After saving the configuration the Zabbix server needs to be restarted:

markku@zabbixserver:~$ sudo systemctl restart zabbix-server
markku@zabbixserver:~$

The TLS keys have now started being saved in the configured file:

markku@zabbixserver:~$ ls -l /tmp/tls.keys
-rw-rw-r-- 1 zabbix zabbix 10157 Oct  7 15:45 tls.keys
markku@zabbixserver:~$

At this point the Zabbix agent is still communicating actively with the Zabbix server, so I’ll take a new capture with tcpdump (sudo tcpdump port 10051 -v -w zabbix70-tls-agent-2.pcap).

After a short while I’ll stop the capture, and copy the capture file and the TLS key file on my workstation.

Now it’s a good time to disable the TLS key saving as well (besides containing sensitive data, the key file will also grow with each new TLS session so it can quickly get very large), so I’ll edit the Zabbix service configuration, remove the configured lines and restart the service:

markku@zabbixserver:~$ sudo systemctl edit zabbix-server
markku@zabbixserver:~$ sudo systemctl restart zabbix-server
markku@zabbixserver:~$

When opening the new capture file in Wireshark there is no immediate change in the packet list: the TLS packets are still shown encrypted. Wireshark needs to be specifically configured to read the TLS keys from the separate file.

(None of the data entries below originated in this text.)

Lemma copied_frame a : 0 <= a < sz -> exists f, F !! Z.to_nat (a / PGSIZE) = Some f /\
  page_ok f /\ f ∈ l0 /\ pte_of (k_mem s) T a = Z.lor (PA2PTE f) (PTE_FLAGS (pte_of (k_mem s0) To a)) /\
  frame_at (k_mem s) T a = f.
Proof.
  pose proof MAXVA_VAEND. intros Ha. destruct (lookup_lt_is_Some_2 F (Z.to_nat (a / PGSIZE))) as [f Hf].
  { apply page_index_lt. lia. }
  exists f. split; [done|]. pose proof (list_elem_of_lookup_2 _ _ _ Hf) as Hin.
  destruct (fs_ok _ _ _ (cp_frames _ _ _ _ _ _ _ _ _ _ Hc) f) as (Hok & _ & Ht); [by rewrite app_nil_r|].
  split; [done|]. unfold frame_at. rewrite (cp_pte _ _ _ _ _ _ _ _ _ _ Hc), Hf by lia.
  split; [|by rewrite PTE2PA_mk by (by apply page_pa_ok || apply PTE_FLAGS_range)].
  destruct (proj2 (cp_pages _ _ _ _ _ _ _ _ _ _ Hc f)) as [?|[π Hπ]]; [rewrite app_nil_r; tauto|done|].
  destruct Ht. exists π. eapply lookup_weaken; [done|apply Hc].
Qed.

Lemma copied_forked : forked (k_mem s0) To l0 sz (k_mem s) T.
Proof.
  split.
  - intros a Ha. destruct (copied_frame a Ha) as (f & _ & Hok & _ & -> & _).
    apply PTE_FLAGS_mk; [by apply page_pa_ok|apply PTE_FLAGS_range].
  - intros a Ha. destruct (copied_frame a Ha) as (f & Hf & _ & _ & _ & E). unfold vbyte.
    unfold frame_at in E. rewrite E. pose proof (Z.mod_pos_bound a PGSIZE ltac:(done)).
    rewrite (cp_bytes _ _ _ _ _ _ _ _ _ _ Hc (Z.to_nat (a / PGSIZE)) f) by (done || by rewrite app_nil_r).
    by rewrite page_base, pte_of_rounddown by lia.
  - intros a Ha. by destruct (copied_frame a Ha) as (f & _ & _ & ? & _ & ->).
  - intros a b Ha Hb. destruct (copied_frame a Ha) as (f & Hf & _ & _ & _ & ->).
    destruct (copied_frame b Hb) as (g & Hg & _ & _ & _ & ->). intros ->.
    rewrite <- !page_base by lia. do 2 f_equal. eapply NoDup_lookup; [|done|done].
    pose proof (fs_nodup _ _ _ (cp_frames _ _ _ _ _ _ _ _ _ _ Hc)) as Hnd. by rewrite app_nil_r in Hnd.
Qed.

Lemma copied_kept_pages : (Z.of_nat (length F) - 1) * PGSIZE < sz ->
  forall p, p ∈ l0 \/ tab T0 p <->
    p ∈ l \/ tab T p \/ exists a, 0 <= a < sz /\ frame_at (k_mem s) T a = p.
Proof.
  intros Hlo p. rewrite (cp_pages _ _ _ _ _ _ _ _ _ _ Hc), app_nil_r. split.
  - intros [?|[[j Hj]%list_elem_of_lookup_1|?]]; [auto| |auto]. right. right.
    pose proof (lookup_lt_Some _ _ _ Hj).
    assert (Ha : 0 <= Z.of_nat j * PGSIZE < sz) by (unfold PGSIZE in Hlo |- *; lia).
    exists (Z.of_nat j * PGSIZE). split; [done|].
    destruct (copied_frame _ Ha) as (f & Hf & _ & _ & _ & ->). rewrite page_index in Hf. congruence.
  - intros [?|[?|(a & Ha & <-)]]; [auto|auto|].
    destruct (copied_frame a Ha) as (f & Hf & _ & _ & _ & ->). right. left. by eapply list_elem_of_lookup_2.
Qed.

End done.

(** ** Properties *)


End uvm.

(** ** Example: a one-page parent, an empty child and three free pages *)

Section sample.
Local Existing Instance sample_image.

In Wireshark, I’ll go to Edit – Preferences – Protocols – TLS:

There is the “(Pre)-Master-Secret log filename” field, I’ll use Browse button to select the copied tls.keys file, and save the configuration with OK.

At this point Wireshark reloads the capture file and the Zabbix agent TLS sessions will be decrypted:

Using the “zabbix” display filter will show just the Zabbix protocol packets:

When selecting a Zabbix protocol packet and looking at the packet details, in the lower right pane there are now three tabs: Frame (the encrypted TLS data), Decrypted TLS, and Uncompressed data.

This is because in this example the Zabbix agent 2 also compresses the traffic, and the compressed traffic is then encrypted when sending out to the network. Wireshark can interpret all this because of its built-in knowledge about TLS encryption and the Zabbix protocol structure, as well as the user-supplied TLS decryption keys.

We are now able to analyze the Zabbix agent communication with Wireshark even though the traffic was TLS-encrypted when we captured it.

One more trick about the TLS keys in Wireshark: It is also possible to save the keys inside the capture file when analyzing the traffic, instead of having the keys in a separate file (tls.keys in this example). I’ll go in Edit menu and select Inject TLS Secrets, and then save the capture file in pcapng format. Now the previously loaded keys are embedded in the capture file, and I can clear the “(Pre)-Master-Secret log filename” field in the TLS settings (as the filename setting is not useful in any later Wireshark analysis). The same can also be done in the command line by using editcap --inject-secrets (editcap is part of Wireshark install, see the manual page of editcap for more details).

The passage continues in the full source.